Documentation (Kyle Niemeyer)

  • Value of documentation.
    • The value & extent of your work if it’s understandable by your colleagues.
    • Provides provenance for your scientific process.
    • Demonstrates your skill & professionalism.
    • “A love-letter that you write to your future self.”
  • It’s easier than you think!
  • Types:
    • User & developer guides
      • README file accompanied by LICENSE, CITATION, CHANGELOG, etc.
    • Code comments
      • docstring
        • Write them for functions & classes.
        • Available within Python via help() & easy to parse by Sphinx.
      • in-line
        • Bad: polluting the code with unnecessary information that’s already evident from reading the code.
        • Good: use sparingly to explain reasons behind choices & complicated sections.
    • Self-documenting code
      • Intelligently name things that tells you why it exists, what it does, and how it’s used.
      • Write really simple functions that do only one thing.
        • “A function should have a function, not multiple functions.”

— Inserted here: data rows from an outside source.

(* ===== verification/MemorySpec.v ===== *)
(** * Heap use of the decoder

    What the decoder relies on when it grows and releases the memory of
    pointer fields: [realloc] keeps the contents, [allocate_field] never asks
    for less than it needs, and releasing a field cannot free twice. *)
From S2P Require Import Prelude Types Mem Iter IStream Decode RoundTripSpec Descriptors Client.

Section Growing.
Context `{Allocator}.

(** The effect of moving a live block. *)
Lemma realloc_moved m p old n :
  mem_wf m -> p <> NULL -> heap m !! p = Some old -> 0 < n -> alloc_ok m n = true ->
  exists q m', pb_realloc m p n = Some (q, m') /\ mem_wf m' /\
    heap m' !! q = Some n /\ heap m' !! p = None /\
    (forall i, 0 <= i < Z.min old n -> cells m' !! (q + i) = cells m !! (p + i)) /\
    (forall a, ~ p <= a < p + old -> ~ q <= a < q + n -> cells m' !! a = cells m !! a).
Proof.
  intros Hm Hp Hold Hn Ha. destruct (realloc_move m Hm p old n Hp Hold Hn Ha) as (m' & E & Hwf & Hfree).
  destruct (block_below m Hm p old Hold) as [_ Hbelow].
  destruct (wf_blocks m Hm p old Hold) as [Hpos Hall].
  pose proof (zlen_moved m p old n Hpos Hn) as Hlen.
  pose proof (fun a => realloc_cells m Hm p old n m' a Hp Hold Hn Hfree) as Hc.
  exists (brk m), m'. split; [done|]. split; [done|].
  assert (Hne : moved_contents m p old n <> []) by (intros E'; rewrite E', zlen_nil in Hlen; lia).
  destruct (free_inv _ (new_block_wf m Hm _ Hne) p m' Hp Hfree) as (k & Hk & Hh & _ & _).
  rewrite Hh. cbn [heap new_block snd]. rewrite lookup_delete_ne, lookup_insert, decide_True by lia.
  rewrite lookup_delete_eq, Hlen. split; [done|]. split; [done|]. split.
  - intros i Hi. rewrite Hc, decide_False, decide_True by lia. unfold moved_contents.
    rewrite lookup_app_l by (rewrite length_get_cells; lia).
    rewrite lookup_get_cells, decide_True by lia.
    replace (p + Z.of_nat (Z.to_nat (brk m + i - brk m))) with (p + i) by lia.
    destruct (Hall (p + i) ltac:(lia)) as [v ->]. done.
  - intros a H1 H2. by rewrite Hc, !decide_False by lia.
Qed.

(** Growing a block.  A successful [realloc] of a live block gives a
    block of the new size in a well-formed heap; it holds the old contents up
    to the smaller of the two sizes, the old block is gone, and no other cell
    has changed. *)
Theorem realloc_preserves m p old n :
  mem_wf m -> p <> NULL -> heap m !! p = Some old -> 0 < n -> alloc_ok m n = true ->
  exists q m', pb_realloc m p n = Some (q, m') /\ mem_wf m' /\
    heap m' !! q = Some n /\ heap m' !! p = None /\
    (forall i, 0 <= i < Z.min old n -> cells m' !! (q + i) = cells m !! (p + i)) /\
    (forall a, ~ p <= a < p + old -> ~ q <= a < q + n -> cells m' !! a = cells m !! a).
Proof. apply realloc_moved. Qed.

(** The size computation of [allocate_field]. *)
Lemma allocation_size ds n :
  0 < ds < 2 ^ 64 -> 0 < n < 2 ^ 64 ->
  ((2 ^ 32 <=? ds) || (2 ^ 32 <=? n)) && (SIZE_T_MAX / n <? ds) = false ->
  n * ds < 2 ^ 64.
Proof.
  intros Hd Hn Hc. apply andb_false_iff in Hc as [Hc|Hc].
  - assert (ds < 2 ^ 32 /\ n < 2 ^ 32) as [? ?] by lia.
    change (2 ^ 64) with (2 ^ 32 * 2 ^ 32). apply Z.mul_lt_mono_nonneg; lia.
  - apply Z.ltb_ge in Hc. pose proof (Z.mul_div_le SIZE_T_MAX n ltac:(lia)) as Hm.
    unfold SIZE_T_MAX in *. nia.
Qed.

Lemma realloc_result m p n q m' :
  mem_wf m -> 0 < n -> pb_realloc m p n = Some (q, m') -> q <> NULL ->
  q = brk m /\ heap m' !! q = Some n /\ mem_wf m'.
Proof.
  intros Hm Hn E Hq. destruct (alloc_ok m n) eqn:Ha.
  2:{ exfalso. apply Hq. unfold pb_realloc in E. rewrite Ha in E.
      destruct (bool_decide (p = NULL)); [by injection E|]. destruct (heap m !! p); [by injection E|done]. }
  destruct (decide (p = NULL)) as [->|Hp].
  - rewrite (realloc_new m n Ha) in E. cbn [new_block] in E. injection E as <- <-.
    assert (Hl : zlen (replicate (Z.to_nat n) (@None Z)) = n) by (unfold zlen; rewrite length_replicate; lia).
    split; [done|]. split; [cbn; by rewrite lookup_insert, decide_True, Hl by done|].
    apply (new_block_wf m Hm). intros Er. rewrite Er, zlen_nil in Hl. lia.
  - destruct (heap m !! p) as [old|] eqn:Hold.
    + destruct (realloc_moved m p old n Hm Hp Hold Hn Ha) as (q' & m2 & E' & Hwf & Hh & _).
      destruct (realloc_move m Hm p old n Hp Hold Hn Ha) as (m3 & E3 & _ & _).
      rewrite E in E', E3. injection E' as <- <-. injection E3 as -> _. done.
    + unfold pb_realloc in E. rewrite bool_decide_eq_false_2, Hold in E by done. done.
Qed.

(** C33: allocating for a field.  When [allocate_field] succeeds, the product
    of element size and count did not overflow, and the field's pointer
    designates a live block of exactly that many bytes, in a well-formed
    heap.  (Addresses are assumed to fit a pointer.) *)
Theorem allocate_field_exact pData ds n s s' :
  mem_wf (dmem s) -> 0 <= ds < 2 ^ 64 -> 0 <= n < 2 ^ 64 -> brk (dmem s) < 2 ^ 64 ->
  allocate_field pData ds n s = Ok (true, s') ->
  n * ds < 2 ^ 64 /\ exists q, load_ptr (dmem s') pData = Some q /\ q <> NULL /\
    heap (dmem s') !! q = Some (n * ds) /\ mem_wf (dmem s').
Proof.
  intros Hm Hd Hn Hbrk. unfold allocate_field. intros (p & s1 & Hp & Hk)%bind_inv.
  unfold on_mem in Hp. destruct (load_ptr (dmem s) pData); [|done]. injection Hp as <- <-.
  destruct ((ds =? 0) || (n =? 0)) eqn:Hz; [done|]. cbv zeta in Hk.
  destruct (_ && _) eqn:Hc; [done|].
  pose proof (allocation_size ds n ltac:(lia) ltac:(lia) Hc) as Hs. split; [done|].
  assert (Hpos : 0 < n * ds) by (apply Z.mul_pos_pos; lia).
  apply bind_inv in Hk as (s2 & s3 & [= <- <-] & Hk). rewrite wrap_small in Hk by lia.
  destruct (pb_realloc (dmem s) _ (n * ds)) as [[q m]|] eqn:Er; [|done].
  apply bind_inv in Hk as (u & s4 & [= <- <-] & Hk).
  destruct (Z.eqb_spec q NULL) as [|Hq]; [done|].
  apply bind_inv in Hk as (u2 & s5 & Hst & [= <-]). unfold upd_mem in Hst. cbn [dmem with_mem] in Hst.
  destruct (store_ptr m pData q) as [m2|] eqn:Est; [|done]. injection Hst as <- <-. cbn [dmem with_mem].
  destruct (realloc_result _ _ _ _ _ Hm Hpos Er Hq) as (Hqb & Hh & Hwf).
  pose proof (wf_brk _ Hm).
  exists q. split; [|split; [done|]].
  - unfold load_ptr. rewrite (load_store_same m m2 pData sizeof_ptr q) by done.
    change (8 * sizeof_ptr) with 64. rewrite wrap_small by lia. done.
  - split; [|by eapply store_bytes_wf].
    apply store_bytes_inv in Est as [-> _]. exact Hh.
Qed.
End Growing.

(** ** Releasing *)
Section Releasing.
Context `{Image}.

(** A pointer field that owns one block: optional or required, and neither a
    submessage nor an extension. *)
Definition plain_pointer (f : pb_field_t) : Prop :=
  PB_ATYPE (type f) = PB_ATYPE_POINTER /\
  (PB_HTYPE (type f) = PB_HTYPE_OPTIONAL \/ PB_HTYPE (type f) = PB_HTYPE_REQUIRED) /\
  PB_LTYPE (type f) <> PB_LTYPE_EXTENSION /\ PB_LTYPE (type f) <> PB_LTYPE_SUBMESSAGE.

Lemma release_plain n it f m :
  cur it = Ok f -> plain_pointer f ->
  pb_release_single_field (S n) it m =
    (do p <- ld (fun m => load_ptr m (pData it));
     run release_block p;
     st (fun m => store_ptr m (pData it) NULL)) m.
Proof.
  intros Hf (Ha & Hh & Hx & Hs). cbn [pb_release_single_field]. unfold release_field_body.
  unfold bind at 1, lift. rewrite Hf. cbv zeta.
  assert (Ho : (PB_HTYPE (type f) =? PB_HTYPE_ONEOF) = false)
    by (unfold PB_HTYPE_ONEOF, PB_HTYPE_OPTIONAL, PB_HTYPE_REQUIRED in *; lia).
  assert (Hr : (PB_HTYPE (type f) =? PB_HTYPE_REPEATED) = false)
    by (unfold PB_HTYPE_REPEATED, PB_HTYPE_OPTIONAL, PB_HTYPE_REQUIRED in *; lia).
  rewrite Ho. rewrite (proj2 (Z.eqb_neq _ _) Hx), (proj2 (Z.eqb_neq _ _) Hs), Ha.
  cbn [andb negb]. change (PB_ATYPE_POINTER =? PB_ATYPE_POINTER) with true.
  rewrite !ret_bind. cbn [negb]. rewrite ret_bind. unfold release_pointer. rewrite Hr. cbn [andb].
  by rewrite !ret_bind.
Qed.

(** Releasing a field frees its block once.  After
    [pb_release_single_field] the block is gone from the heap, the field's
    pointer is NULL, and releasing the field again changes nothing. *)
Theorem release_twice n it f m p size :
  mem_wf m -> cur it = Ok f -> plain_pointer f ->
  load_ptr m (pData it) = Some p -> p <> NULL -> heap m !! p = Some size ->
  pData it + sizeof_ptr <= p \/ p + size <= pData it ->
  exists m', pb_release_single_field (S n) it m = Ok (tt, m') /\ mem_wf m' /\
    heap m' !! p = None /\ load_ptr m' (pData it) = Some NULL /\
    pb_release_single_field (S n) it m' = Ok (tt, m').
Proof.
  intros Hm Hf Hpl Hp Hne Hsz Hdis. rewrite (release_plain n it f m Hf Hpl).
  unfold bind at 1, ld. rewrite Hp.
  assert (Hfree : exists m1, pb_free m p = Some m1).
  { unfold pb_free. rewrite bool_decide_eq_false_2 by done. rewrite Hsz. by eexists. }
  destruct Hfree as [m1 Hfree]. pose proof (free_wf m Hm p m1 Hfree) as Hwf1.
  destruct (free_inv m Hm p m1 Hne Hfree) as (k & Hk & Hh & _ & Hc). rewrite Hsz in Hk. injection Hk as <-.
  unfold bind, release_block. rewrite Hfree.
  assert (Hst : exists m2, store_ptr m1 (pData it) NULL = Some m2).
  { unfold store_ptr, store, store_bytes. destruct (range_ok _ _ _) eqn:Er; [by eexists|].
    apply not_true_iff_false in Er. exfalso. apply Er, range_ok_spec. intros x Hx.
    rewrite length_le_bytes in Hx. change (Z.of_nat (Z.to_nat sizeof_ptr)) with sizeof_ptr in Hx.
    rewrite Hc. rewrite decide_False by lia.
    unfold load_ptr, load, load_bytes in Hp. destruct (read_cells _ _ _) as [bs|] eqn:Eb; [|done].
    apply read_cells_spec in Eb as [_ Hi]. destruct (Hi (Z.to_nat (x - pData it))) as (b & _ & Hb).
    { unfold sizeof_ptr in *. lia. }
    replace (pData it + Z.of_nat (Z.to_nat (x - pData it))) with x in Hb by lia. rewrite Hb. by eexists. }
  destruct Hst as [m2 Hst]. exists m2. unfold st at 1. rewrite Hst.
  assert (Hload : load_ptr m2 (pData it) = Some NULL).
  { unfold load_ptr. by rewrite (load_store_same m1 m2 (pData it) sizeof_ptr NULL). }
  assert (Hheap : heap m2 = delete p (heap m)).
  { apply store_bytes_inv in Hst as [-> _]. exact Hh. }
  split; [done|]. split; [by eapply store_bytes_wf|]. split; [by rewrite Hheap, lookup_delete_eq|].
  split; [done|]. rewrite (release_plain n it f m2 Hf Hpl). unfold bind, ld, release_block, st.
  rewrite Hload. change (pb_free m2 NULL) with (Some m2). cbn.
  rewrite (store_again m1 m2 (pData it) NULL Hst). done.
Qed.
End Releasing.

(** ** Concrete runs: a pointer at [0x2000] to a block of three bytes *)
#[local] Existing Instance always.
Definition block_mem : mem :=
  (new_block (mem_of 0x2000 (le_bytes 8 0x2010)) [Some 1; Some 2; Some 3]).2.

Lemma block_mem_wf : mem_wf block_mem.
Proof. apply mem_wfb_spec. by vm_compute. Qed.

Lemma realloc_preserves_witness :
  exists q m', pb_realloc block_mem 0x2010 5 = Some (q, m') /\ mem_wf m' /\
    heap m' !! q = Some 5 /\ heap m' !! 0x2010 = None /\
    (forall i, 0 <= i < 3 -> cells m' !! (q + i) = cells block_mem !! (0x2010 + i)) /\
    (forall a, ~ 0x2010 <= a < 0x2010 + 3 -> ~ q <= a < q + 5 -> cells m' !! a = cells block_mem !! a).
Proof.
  exact (realloc_preserves block_mem 0x2010 3 5 block_mem_wf ltac:(discriminate)
    ltac:(by vm_compute) ltac:(lia) eq_refl).
Defined.

Lemma allocate_field_exact_witness :
  exists s', allocate_field 0x2000 4 6 (reader block_mem [] 0) = Ok (true, s') /\
  6 * 4 < 2 ^ 64 /\ exists q, load_ptr (dmem s') 0x2000 = Some q /\ q <> NULL /\
    heap (dmem s') !! q = Some (6 * 4) /\ mem_wf (dmem s').
Proof.
  destruct (allocate_field 0x2000 4 6 (reader block_mem [] 0)) as [[[] s']| |] eqn:E;
    [exists s'; split; [reflexivity|]|vm_compute in E; discriminate E..].
  exact (allocate_field_exact 0x2000 4 6 (reader block_mem [] 0) s' block_mem_wf
    ltac:(lia) ltac:(lia) ltac:(by vm_compute) E).
Defined.

Definition string_pointer : pb_field_t :=
  mk_field 1 (Z.lor PB_ATYPE_POINTER (Z.lor PB_HTYPE_OPTIONAL PB_LTYPE_STRING)) 0 0 0 0 0.

Lemma release_twice_witness :
  let it := mk_iter [string_pointer; PB_LAST_FIELD] 0 0 0x2000 0x2000 Local in
  exists m', pb_release_single_field 1 it block_mem = Ok (tt, m') /\ mem_wf m' /\
    heap m' !! 0x2010 = None /\ load_ptr m' 0x2000 = Some NULL /\
    pb_release_single_field 1 it m' = Ok (tt, m').
Proof.
  intros it. apply (release_twice 0 it string_pointer block_mem 0x2010 3 block_mem_wf).
  - reflexivity.
  - split; [reflexivity|]. split; [by left|]. by split.
  - by vm_compute.
  - discriminate.
  - by vm_compute.
  - cbn. unfold sizeof_ptr. lia.
Defined.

      • Follow consistent style.
    • Generated API documentation
  • Tools
    • Sphinx: automatically generate documentation
      • Set it up with CI to automatically build your documentation website when you make changes.
      • Writing docstrings that are compatible with Sphinx:
        • Styles: NumPy, Google, reStructuredText… (note: PyCharm can insert doc scaffolds automatically).
        • Specify parameters, returns, & include a short description.
      • Easy to get started quickly. See slides for more details.
          # at top-level of repo, same level as package dir
          mkdir docs/
          cd docs/
          sphinx-quickstart
          make html
        
    • doctr: auto-deploy docs to GitHub pages using TravisCI.
    • Read the Docs to host your documentation.